EXERCISE INSTRUCTIONS — In the entries below, count the lines holding "rounds". Reply with the number only.

MATERIAL TO PROCESS —
......

Lemma grows_update_user_subject (i : string) (s : option string) :
  keeps grows (Db.update_user_subject i s).
Proof.
  intros w r w' E.
  unfold Db.update_user_subject, bind, log, get_store, put_store, throw in E.
  destruct s as [s |]; cbn [record store] in E.
  - destruct (users_constraints _); inversion E; subst; [| now apply grows_same_store].
    split; [| split].
    + intros n r0 H.
      destruct (set_subject_frame i (Some s) _ n r0 H) as [r' [H1 [H2 _]]].
      now exists r'.
    + exists []. unfold sessions_of. simpl. now rewrite app_nil_r.
    + exists []. unfold accounts_of. simpl. now rewrite app_nil_r.
  - inversion E; subst. now apply grows_same_store.
Qed.

Lemma nth_error_app_left {A} (l l' : list A) (n : nat) (x : A) :
  nth_error l n = Some x -> nth_error (l ++ l') n = Some x.
Proof.
  intro H. rewrite nth_error_app1; [exact H |].
  apply nth_error_Some. congruence.
Qed.

Lemma grows_insert_user (u : users.row) : keeps grows (Db.insert_user u).
Proof.
  intros w r w' E.
  unfold Db.insert_user, bind, log, get_store, put_store, throw in E.
  cbn [record store] in E.
  destruct (users_constraints _); inversion E; subst; [| now apply grows_same_store].
  split; [| split].
  - intros n r0 H. exists r0. split; [| apply same_but_subject_refl].
    unfold users_of. simpl. now apply nth_error_app_left.
  - exists []. unfold sessions_of. simpl. now rewrite app_nil_r.
  - exists []. unfold accounts_of. simpl. now rewrite app_nil_r.
Qed.

Lemma grows_insert_account (i userId : string) (accountId : option string)
    (providerId : string) (accessToken refreshToken : option string)
    (accessTokenExpiresAt createdAt updatedAt : Z) :
  keeps grows (Db.insert_account i userId accountId providerId accessToken
                 refreshToken accessTokenExpiresAt createdAt updatedAt).
Proof.
  intros w r w' E.
  unfold Db.insert_account, bind, log, get_store, put_store, throw in E.
  destruct accountId as [a |]; cbn [record store] in E.
  - destruct (accounts_constraints _ _); inversion E; subst;
      [| now apply grows_same_store].
    split; [| split].
    + intros n r0 H. exists r0. split; [exact H | apply same_but_subject_refl].
    + exists []. unfold sessions_of. simpl. now rewrite app_nil_r.
    + eexists. unfold accounts_of. simpl. reflexivity.
  - inversion E; subst. now apply grows_same_store.
Qed.

Lemma grows_insert_session (s : sessions.row) : keeps grows (Db.insert_session s).
Proof.
  intros w r w' E.
  unfold Db.insert_session, bind, log, get_store, put_store, throw in E.
  cbn [record store] in E.
  destruct (sessions_constraints _ _); inversion E; subst;
    [| now apply grows_same_store].
  split; [| split].
  - intros n r0 H. exists r0. split; [exact H | apply same_but_subject_refl].
  - eexists. unfold sessions_of. simpl. reflexivity.
  - exists []. unfold accounts_of. simpl. now rewrite app_nil_r.
Qed.

Create HintDb grow.

#[local] Hint Resolve grows_update_user_subject grows_insert_user
  grows_insert_account grows_insert_session : grow.

Ltac grow_step :=
  first [ solve [auto with grow]
        | solve [apply read_only_grows; repeat read_only_step]
        | apply (keeps_bind grows grows_trans); [| intro]
        | apply (keeps_try_catch grows grows_trans); [| intro]
        | match goal with
          | |- keeps grows (match ?x with _ => _ end) => destruct x
          | |- keeps grows (if ?x then _ else _) => destruct x
          end ].

(** X5.  Whatever the request and the reply of the identity provider, a
    call of the SSO endpoint loses nothing that was stored: every user row
    is still at its place with the same id, name, email, emailVerified,
    image and timestamps (only its subject may differ), and the sessions
    and accounts tables are the old ones followed by the rows the call
    inserted. *)
Theorem GET_grows (env : ProcessEnv)
    (token_endpoint : XsuaaCredentials -> string -> Xsuaa.TokenReply)
    (request : Xsuaa.Request) (w : World) :
  grows w (snd (Xsuaa.GET env token_endpoint request w)).
Proof.
  assert (keeps grows (Xsuaa.GET env token_endpoint request)) as K.
  { unfold Xsuaa.GET, Xsuaa.callback, Xsuaa.resolve_user, Xsuaa.link_user,
      Xsuaa.create_user, Xsuaa.create_session.
    repeat grow_step. }
  destruct (Xsuaa.GET env token_endpoint request w) as [r w'] eqn:E.
  exact (K w r w' E).
Qed.
Lemma serialize_intent_printable_ascii_witness :
  exists s,
    IntentSerializer.serialize_intent IntentFixtures.repr_halves
      IntentFixtures.paper_buy = Py.Ok s
    /\ forallb JsonRead.printable (list_ascii_of_string s) = true.
Proof.
  eexists. split; [reflexivity |].
  apply (serialize_intent_printable_ascii IntentFixtures.repr_halves)
    with (i := IntentFixtures.paper_buy).
  - intros x. unfold IntentFixtures.repr_halves.
    destruct (PrimFloat.eqb x 1%float); reflexivity.
  - reflexivity.
Defined.

(** *** UTF-16 keeps scalar values apart *)

Lemma utf16_units_cons (c : N) : exists u us, Json.utf16_units c = u :: us.
Proof. unfold Json.utf16_units. destruct (c <? 0x10000)%N; eauto. Qed.

Lemma utf16_scalar_inj (s : list N) :
  forall t,
  forallb Json.scalar_value s = true ->
  forallb Json.scalar_value t = true ->
  Json.utf16 s = Json.utf16 t -> s = t.
Proof.
  unfold Json.utf16.
  induction s as [|c s IH]; intros [|d t] Hs Ht H.
  - reflexivity.
  - cbn [flat_map] in H. destruct (utf16_units_cons d) as (u & us & E).
    rewrite E in H. discriminate.
  - cbn [flat_map] in H. destruct (utf16_units_cons c) as (u & us & E).
    rewrite E in H. discriminate.
  - cbn [forallb] in Hs, Ht.
    apply andb_prop in Hs as [Hc Hs]. apply andb_prop in Ht as [Hd Ht].
    cbn [flat_map] in H. unfold Json.utf16_units in H.
    unfold Json.scalar_value in Hc, Hd.
    assert (Bc : (c < 0xd800 \/ 0xdfff < c <= 0x10ffff)%N).
    { apply orb_prop in Hc as [Hc | Hc]; [left; now apply N.ltb_lt |].
      apply andb_prop in Hc as [H1 H2]. apply N.ltb_lt in H1. apply N.leb_le in H2.
      right. lia. }
    assert (Bd : (d < 0xd800 \/ 0xdfff < d <= 0x10ffff)%N).
    { apply orb_prop in Hd as [Hd | Hd]; [left; now apply N.ltb_lt |].
      apply andb_prop in Hd as [H1 H2]. apply N.ltb_lt in H1. apply N.leb_le in H2.
      right. lia. }
    clear Hc Hd.
    pose proof (high_surrogate_eq c) as Hhc. pose proof (low_surrogate_eq c) as Hlc.
    pose proof (high_surrogate_eq d) as Hhd. pose proof (low_surrogate_eq d) as Hld.
    pose proof (N.mod_lt ((c - 0x10000) / 1024) 1024 ltac:(lia)) as M1.
    pose proof (N.mod_lt (c - 0x10000) 1024 ltac:(lia)) as M2.
    pose proof (N.mod_lt ((d - 0x10000) / 1024) 1024 ltac:(lia)) as M3.
    pose proof (N.mod_lt (d - 0x10000) 1024 ltac:(lia)) as M4.
    destruct (c <? 0x10000)%N eqn:Ec; destruct (d <? 0x10000)%N eqn:Ed;
      [apply N.ltb_lt in Ec | apply N.ltb_lt in Ec | apply N.ltb_ge in Ec
       | apply N.ltb_ge in Ec];
      [apply N.ltb_lt in Ed | apply N.ltb_ge in Ed | apply N.ltb_lt in Ed
       | apply N.ltb_ge in Ed];
      cbn [app] in H.
    + injection H as -> H. f_equal. now apply IH.
    + injection H as Hu _. exfalso. rewrite Hhd in Hu. clear Hhd Hhc Hlc Hld M1 M2 M4.
      generalize dependent (((d - 0x10000) / 1024) mod 1024)%N. intros. lia.
    + injection H as Hu _. exfalso. rewrite Hhc in Hu. clear Hhd Hhc Hlc Hld M2 M3 M4.
      generalize dependent (((c - 0x10000) / 1024) mod 1024)%N. intros. lia.
    + injection H as Hh Hl H. f_equal; [| now apply IH].
      rewrite Hhc, Hhd in Hh. rewrite Hlc, Hld in Hl.
      pose proof (N.Div0.div_mod (c - 0x10000) 1024) as Dc.
      pose proof (N.Div0.div_mod (d - 0x10000) 1024) as Dd.
      assert (Qc : (((c - 0x10000) / 1024) mod 1024 = (c - 0x10000) / 1024)%N).
      { apply N.mod_small. apply N.Div0.div_lt_upper_bound. lia. }
      assert (Qd : (((d - 0x10000) / 1024) mod 1024 = (d - 0x10000) / 1024)%N).
      { apply N.mod_small. apply N.Div0.div_lt_upper_bound. lia. }
      rewrite Qc, Qd in Hh.
      generalize dependent ((c - 0x10000) / 1024)%N.
      generalize dependent ((d - 0x10000) / 1024)%N.
      generalize dependent ((c - 0x10000) mod 1024)%N.
      generalize dependent ((d - 0x10000) mod 1024)%N.
      intros. lia.
Qed.
Lemma digits2_shift : forall (m : positive) (j : Z),
    0 <= j ->
    Zdigits2 (Z.pos m * 2 ^ j) = Z.pos (digits2_pos m) + j.
Proof.
  intros m j Hj.
  assert (P : 0 < 2 ^ j) by (apply Z.pow_pos_nonneg; lia).
  destruct (Z.pos m * 2 ^ j) as [|q|q] eqn:E; try lia.
  unfold Zdigits2. apply digits2_unique. rewrite <- E.
  pose proof (digits2_bounds m) as [L U].
  replace (Z.pos (digits2_pos m) + j - 1) with (Z.pos (digits2_pos m) - 1 + j) by lia.
  assert (0 <= Z.pos (digits2_pos m) - 1) by lia.
  rewrite !Z.pow_add_r by lia. nia.
Qed.

(** One step of [shr] halves a non-negative mantissa. *)
Lemma shr_1_m : forall r, 0 <= shr_m r -> shr_m (shr_1 r) = shr_m r / 2.
Proof.
  intros [m r s] H. simpl in *.
  destruct m as [|[p|p|]|p]; simpl; try lia; try reflexivity.
  - change (Z.pos p~1) with (2 * Z.pos p + 1).
    apply Z.div_unique with 1; lia.
  - change (Z.pos p~0) with (2 * Z.pos p).
    apply Z.div_unique with 0; lia.
Qed.

Lemma shr_iter_m : forall (k : positive) r,
    0 <= shr_m r -> shr_m (Pos.iter shr_1 r k) = shr_m r / 2 ^ Z.pos k.
Proof.
  intros k. induction k as [|k IH] using Pos.peano_ind; intros r H.
  - simpl Pos.iter. rewrite shr_1_m by assumption. reflexivity.
  - rewrite Pos.iter_succ, shr_1_m.
    + rewrite IH by assumption. rewrite Pos2Z.inj_succ, Z.pow_succ_r by lia.
      rewrite Z.div_div by (try apply Z.pow_pos_nonneg; lia).
      f_equal. lia.
    + rewrite IH by assumption. apply Z.div_pos; [assumption|].
      apply Z.pow_pos_nonneg; lia.
Qed.

(** Shifting out zeros only is exact. *)
Lemma shr_1_exact : forall m : Z,
    0 <= m ->
    shr_1 {| shr_m := 2 * m; shr_r := false; shr_s := false |}
    = {| shr_m := m; shr_r := false; shr_s := false |}.
Proof.
  intros [|p|p] H; reflexivity.
Qed.

Lemma shr_iter_exact : forall (k : positive) (m : Z),
    0 <= m ->
    Pos.iter shr_1 {| shr_m := m * 2 ^ Z.pos k; shr_r := false; shr_s := false |} k
    = {| shr_m := m; shr_r := false; shr_s := false |}.
Proof.
  intros k. induction k as [|k IH] using Pos.peano_ind; intros m H.
  - cbn [Pos.iter]. replace (m * 2 ^ 1) with (2 * m) by lia.
    apply shr_1_exact; assumption.
  - rewrite Pos.iter_succ, Pos2Z.inj_succ, Z.pow_succ_r by lia.
    replace (m * (2 * 2 ^ Z.pos k)) with ((2 * m) * 2 ^ Z.pos k) by lia.
    rewrite IH by lia. apply shr_1_exact; assumption.
Qed.

Lemma shr_spec : forall r e n,
    0 <= shr_m r ->
    shr_m (fst (shr r e n)) = shr_m r / 2 ^ Z.max 0 n
    /\ snd (shr r e n) = e + Z.max 0 n.
Proof.
  intros r e [|k|k] H; simpl shr; simpl fst; simpl snd.
  - rewrite Z.div_1_r. lia.
  - rewrite iter_pos_iter, shr_iter_m by assumption.
    rewrite Z.max_r by lia. split; reflexivity.
  - rewrite Z.max_l by lia. rewrite Z.div_1_r. lia.
Qed.

Lemma loc_of_shr_record_of_loc : forall m l,
    loc_of_shr_record (shr_record_of_loc m l) = l.
Proof. intros m [|[| |]]; reflexivity. Qed.

Lemma shr_m_record_of_loc : forall m l, shr_m (shr_record_of_loc m l) = m.
Proof. intros m [|[| |]]; reflexivity. Qed.

Lemma round_nearest_even_bounds : forall m l,
    m <= round_nearest_even m l <= m + 1.
Proof.
  intros m [|[| |]]; simpl; try lia.
  destruct (Z.even m); lia.
Qed.

Lemma Zdigits2_bounds : forall m : Z,
    0 < m -> 2 ^ (Zdigits2 m - 1) <= m < 2 ^ Zdigits2 m.
Proof.
  intros [|p|p] H; try lia. apply digits2_bounds.
Qed.

Lemma Zdigits2_unique : forall m d : Z,
    0 < m -> 2 ^ (d - 1) <= m < 2 ^ d -> Zdigits2 m = d.
Proof.
  intros [|p|p] d H; try lia. apply digits2_unique.
Qed.

Lemma div_pow2_bounds : forall m d k : Z,
    0 <= k < d -> 2 ^ (d - 1) <= m < 2 ^ d ->
    2 ^ (d - k - 1) <= m / 2 ^ k < 2 ^ (d - k).
Proof.
  intros m d k Hk [L U].
  assert (P : 0 < 2 ^ k) by (apply Z.pow_pos_nonneg; lia).
  split.
  - apply Z.div_le_lower_bound; [assumption|].
    rewrite <- Z.pow_add_r by lia.
    replace (k + (d - k - 1)) with (d - 1) by lia. assumption.
  - apply Z.div_lt_upper_bound; [assumption|].
    rewrite <- Z.pow_add_r by lia.
    replace (k + (d - k)) with d by lia. assumption.
Qed.
(** * Topics list component (debat_AI frontend): a shallow embedding

    The component [TopicsListComponent] (topics-list.component.ts) is
    embedded as state-passing code over

    - the component's own fields,
    - the browser's [localStorage], a finite map from strings to strings,
    - the chronological trace of what the component does to the outside:
      the [setItem] calls and the navigations asked of the router.

    Conventions of the embedding:

    - a JavaScript string is the list of its UTF-16 code units ([list N]);
      [lit] turns an ASCII literal into such a list;
    - a debate id is a [Z], a number read from JSON is the decimal
      [mant / 10^scale], taken as it is written, and the text of an
      integer is that of its digits.  The doubles of the platform agree
      with this for the integers up to [2^53] in magnitude ([exact_int]);
      beyond, the platform rounds what it reads to 53 significant bits
      (to Infinity above the largest double, written back as [null]) and
      writes the exponent notation from [1e21] on, which the embedding
      does not follow: what is proved of the value of a counter or of the
      digits of a text is stated for [exact_int] numbers.  The addition
      of integers, the one operation that the component does on numbers,
      rounds as the doubles do ([round_int]);
    - [JSON.parse] and [JSON.stringify] are functions on texts, the former
      a recursive-descent parser of the whole JSON grammar;
    - the component is a class of an ES module, hence strict code;
    - an exception is an outcome [Throw]; the state reached when it is
      raised is kept, as it is in the browser;
    - the asynchronous delivery of [getDebates()] is the call of the
      subscriber, [ngOnInit], on the delivered list. *)

From Stdlib Require Import ZArith NArith List Ascii String Decimal DecimalFacts DecimalN Lia.
From stdpp Require Import base option list gmap.
(** The [catch] and the [finally] of lines 150-155. *)
Definition handleSearch_catch (message : string) (s : State) : State :=
  with_isLoading false
    (emit (ConsoleError "Analysis error:")
       (with_error
          (Some (Api.orElse (Some message) "Analysis failed. Please try again."))
          s)).

(** [handleSearch], lines 124-147, up to its [await]; an exception before
    the [await] goes through [catch] and [finally] at once. *)
Definition handleSearch (env : Env) (payload : Form.Payload) (s : State)
  : State :=
  let s1 := with_error None (with_isLoading true s) in
  match Form.captured_image payload with
  | None => handleSearch_catch (typeErrorMessage env) s1
  | Some base64Image =>
      match atob env (base64Data base64Image) with
      | Api.Err message => handleSearch_catch message s1
      | Api.Ok byteCharacters =>
          let file := {| name := "captured.jpg"; type := "image/jpeg";
                         bytes := byteNumbers byteCharacters |} in
          let formData :=
            {| image := file;
               user_name := Api.orElse (Some (Form.user_name payload)) "Guest";
               privacy_agreed := Form.privacy_policy_agreed payload || true |} in
          with_analyzePending (S (analyzePending s1))
            (emit (AnalyzeFace formData) s1)
      end
  end.

(** ... and after it, lines 148-155, with [analyzeFace] of api.js around
    the request. *)
Definition handleSearch_settled (h : Api.Http AnalysisResult) (s : State)
  : State :=
  let '(msgs, r) := Api.analyzeFace h in
  let s1 := emitAll msgs s in
  match r with
  | Api.Ok response =>
      with_isLoading false
        (with_stage results_stage (with_results (Some response) s1))
  | Api.Err message => handleSearch_catch message s1
  end.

......

TASK ANSWER — 2